In quel caso il reddito è stato infatti
affiancato dai cosiddetti mini–jobs e midi–jobs, lavori part-time privi di
regolamentazione a favore dei lavoratori. La “garanzia” di un reddito minimo
mensile percepito non ha avuto l’effetto sperato di essere una stampella per le
lotte dei sindacati, bensì ha offerto il fianco ad una maggiore precarizzazione
del lavoro e all’offerta di salari inferiori da parte delle aziende.

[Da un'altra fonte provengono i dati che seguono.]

(** C7. The child that the shell forks for a line runs the command of the line:
    parsing and [runcmd] start exactly the programs of the command, each with
    its arguments and with standard input and output connected by the pipes
    and redirections around it, and no other file open. *)
Theorem sh_line_correct s live buf txt ts c n i o e :
  hp base freep hlo s live -> line_at base freep hlo buf txt (u_mem s) -> (length txt < 100)%nat ->
  lexes txt ts -> derives NLine ts c -> brk (u_os s) + 65536 * nodes c <= lim ->
  starts (child_prog base freep buf s) n (stdio i o e) = Some (plumbed c n i o e).
Proof using room.
  intros Hh Hl Hlen Hx Hd Hr. destruct (parsecmd_line s live buf txt ts c Hh Hl ltac:(lia) Hx Hd Hr) as (x & s' & E & Hc).
  unfold child_prog. rewrite E. apply runcmd_ok; [done|]. pose proof (derives_depth _ _ _ Hd). pose proof (lexes_length _ _ Hx).
  unfold parse_fuel. lia.
Qed.
End Line.

(** ** An example *)

(** A system with 1 GB for the process. *)
#[local] Instance sh_os : Os := {
  os_t := Z;
  os_read _ _ o := (-1, [], o); os_write _ _ o := (-1, o); os_open _ _ o := (-1, o); os_close _ o := (-1, o);
  os_fstat _ o := (-1, [], o); os_sbrk n o := if o + n <=? 2 ^ 30 then (true, o + n) else (false, o)
}.
#[local, refine] Instance sh_brk : Brk (OS := sh_os) := { brk o := o }.
Proof.
  - intros k o o'. cbn. case_cmp; intros [= <-]. split; [done|lia].
  - intros k o o'. cbn. case_cmp; intros [= <-]. done.
Defined.

Definition ex_line : list Z := chars "ls -l| (wc >out; x) &" ++ [ch_nl].
Definition ex_tokens : list token :=
  [TWord (chars "ls"); TWord (chars "-l"); TSym (ch "|"); TSym (ch "("); TWord (chars "wc"); TSym (ch ">"); TWord (chars "out");
   TSym (ch ";"); TWord (chars "x"); TSym (ch ")"); TSym (ch "&")].
Definition ex_command : command :=
  CBack (CPipe (CExec [chars "ls"; chars "-l"])
    (CList (CRedir (CExec [chars "wc"]) (chars "out") 1537 1) (CExec [chars "x"]))).

Lemma ex_lexes : lexes ex_line ex_tokens.
Proof.
  apply (lex_word [] (chars "ls")); [by repeat constructor|done|by repeat constructor|done|].
  apply (lex_word [32] (chars "-l")); [by repeat constructor|done|by repeat constructor|done|].
  apply (lex_single []); [by repeat constructor|by left|].
  apply (lex_single [32]); [by repeat constructor|by right; left|].
  apply (lex_word [] (chars "wc")); [by repeat constructor|done|by repeat constructor|done|].
  apply (lex_gt [32]); [by repeat constructor|done|].
  apply (lex_word [] (chars "out")); [by repeat constructor|done|by repeat constructor|done|].
  apply (lex_single []); [by repeat constructor|by do 3 right; left|].
  apply (lex_word [32] (chars "x")); [by repeat constructor|done|by repeat constructor|done|].
  apply (lex_single []); [by repeat constructor|by do 2 right; left|].
  apply (lex_single [32]); [by repeat constructor|by do 4 right; left|].
  apply lex_end. by repeat constructor.
Qed.

Lemma ex_derives : derives NLine ex_tokens ex_command.
Proof.
  apply (g_line 1 _ _ (g_pipe [TWord (chars "ls"); TWord (chars "-l")] _ _ _
    (g_exec [] [] _ [chars "ls"; chars "-l"] [] ro_nil
      (wo_cons (chars "ls") [] [] _ _ _ ro_nil (wo_cons (chars "-l") [] [] _ _ _ ro_nil wo_nil)) ltac:(cbn; lia))
    (g_pipe1 _ _ (g_block _ _ [] [] (g_list 0 _ _ _ _
      (g_pipe1 _ _ (g_exec [] [] _ [chars "wc"] _ ro_nil
        (wo_cons (chars "wc") _ [(chars "out", 1537, 1)] [] [] []
          (ro_cons (ch ">") _ _ (chars "out") [] [] eq_refl ro_nil) wo_nil) ltac:(cbn; lia)))
      (g_line 0 _ _ (g_pipe1 _ _ (g_exec [] [] _ [chars "x"] [] ro_nil
        (wo_cons (chars "x") [] [] _ _ _ ro_nil wo_nil) ltac:(cbn; lia))))) ro_nil)))).
Qed.

Definition ex_sh : ust := Ust sh_os (wrbytes (Ram 0 4096 ∅) 1000 (ex_line ++ [0])) 4096.

Lemma ex_hp : hp (OS := sh_os) 64 80 2048 ex_sh ∅.
Proof.
  split; [|done]. exists [(64, 0)]. right. split_and!; try done; try (cbn [ram_lo ram_hi ex_sh u_mem]; lia).
Qed.
Lemma ex_line_at : line_at 64 80 2048 1000 ex_line (u_mem ex_sh).
Proof.
  split_and!; [|vm_compute; done|vm_compute; done|vm_compute; done|right; vm_compute; done|right; vm_compute; done].
  split_and!; [split|vm_compute; done|vm_compute; done]; [|vm_compute; done]. intros i c Hi.
  do 22 (destruct i as [|i]; [by injection Hi as <-|]). done.
Qed.

Lemma sh_parse_correct_witness : exists x s', parsecmd 64 80 1000 ex_sh = Ok (x, s') /\ cmd_in (u_mem s') ex_command x.
Proof.
  apply (sh_parse_correct (OS := sh_os) 64 80 2048 (2 ^ 30)) with (live := ∅) (txt := ex_line) (ts := ex_tokens).
  - intros o Ho. exists (o + 65536). cbn in *. by rewrite (proj2 (Z.leb_le _ _)) by lia.
  - exact ex_hp.
  - exact ex_line_at.
  - vm_compute. done.
  - exact ex_lexes.
  - exact ex_derives.
  - vm_compute. done.
Defined.

Lemma sh_line_correct_witness :
  starts (child_prog 64 80 1000 ex_sh) 0 (stdio (OTerm 0) (OTerm 1) (OTerm 2)) =
  Some ([(chars "ls", [chars "ls"; chars "-l"], stdio (OTerm 0) (OPipeW 0) (OTerm 2));
         (chars "wc", [chars "wc"], stdio (OPipeR 0) (OFile (chars "out") 1537) (OTerm 2));
         (chars "x", [chars "x"], stdio (OPipeR 0) (OTerm 1) (OTerm 2))], 1%nat).
Proof.
  apply (sh_line_correct (OS := sh_os) 64 80 2048 (2 ^ 30)) with (live := ∅) (txt := ex_line) (ts := ex_tokens) (c := ex_command).
  - intros o Ho. exists (o + 65536). cbn in *. by rewrite (proj2 (Z.leb_le _ _)) by lia.
  - exact ex_hp.
  - exact ex_line_at.
  - vm_compute. lia.
  - exact ex_lexes.
  - exact ex_derives.
  - vm_compute. done.
Defined.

Tale modello è quello su cui i giuslavoristi
vicini al governo vogliono lavorare, onde introdurlo nell’agone politico,
incalzando le proposte di instaurazione di un reddito minimo promosse dalla
sinistra radicale e da ultimo dal Movimento 5 Stelle.
Volano
per le lotte potrà invece tornare ad essere invece la linea politica, dal
nostro partito sostenuta in passato, della riduzione dell’orario di lavoro a
parità di salario: la disoccupazione in questo modello di gestione della
società è ormai un dato strutturale e funzionale alla guerra tra poveri, nonché
a nuovi contratti in cui diritti garantiti e salari percepiti risultano essere
sempre più bassi.
Oggi giorno inoltre lavoratrici e lavoratori
passano presso il proprio posto di lavoro quasi sempre più delle 8 ore di
lavoro giornaliere “classiche”.
Registriamo invece, accanto a questo dato, una
crescita cospicua dei profitti delle aziende, che necessitano essere
distribuiti in maniera più equa tra le lavoratrici e i lavoratori che impiegano
se stessi nella produzione di tali ricchezze.
Alla riduzione dell’orario di lavoro potrà
accompagnarsi una liberazione di tempi ed energie che non solo potranno rendere
migliore il livello di vita degli uomini e delle donne, ma anche permettere
loro di poter mettere il proprio tempo di vita liberato a disposizione delle
altre e degli altri, impegnandosi politicamente.
“Lavorare
meno e lavorare tutti” deve tornare ad essere lo slogan di un partito e di una
giovanile che vogliano essere pronte ad intervenire, oseremmo dire “senza
tregua”, nei conflitti capitale – lavoro in corso nel nostro paese.
Tornare a non aver paura di chiamare padrone
colui che opprime lavoratori e lavoratrici, a non aver paura di dire la nostra
in ogni contesto lavorativo, usufruendo di strumenti vecchi e nuovi per
sostenere le lotte e le vertenze, strada per strada, fabbrica per fabbrica.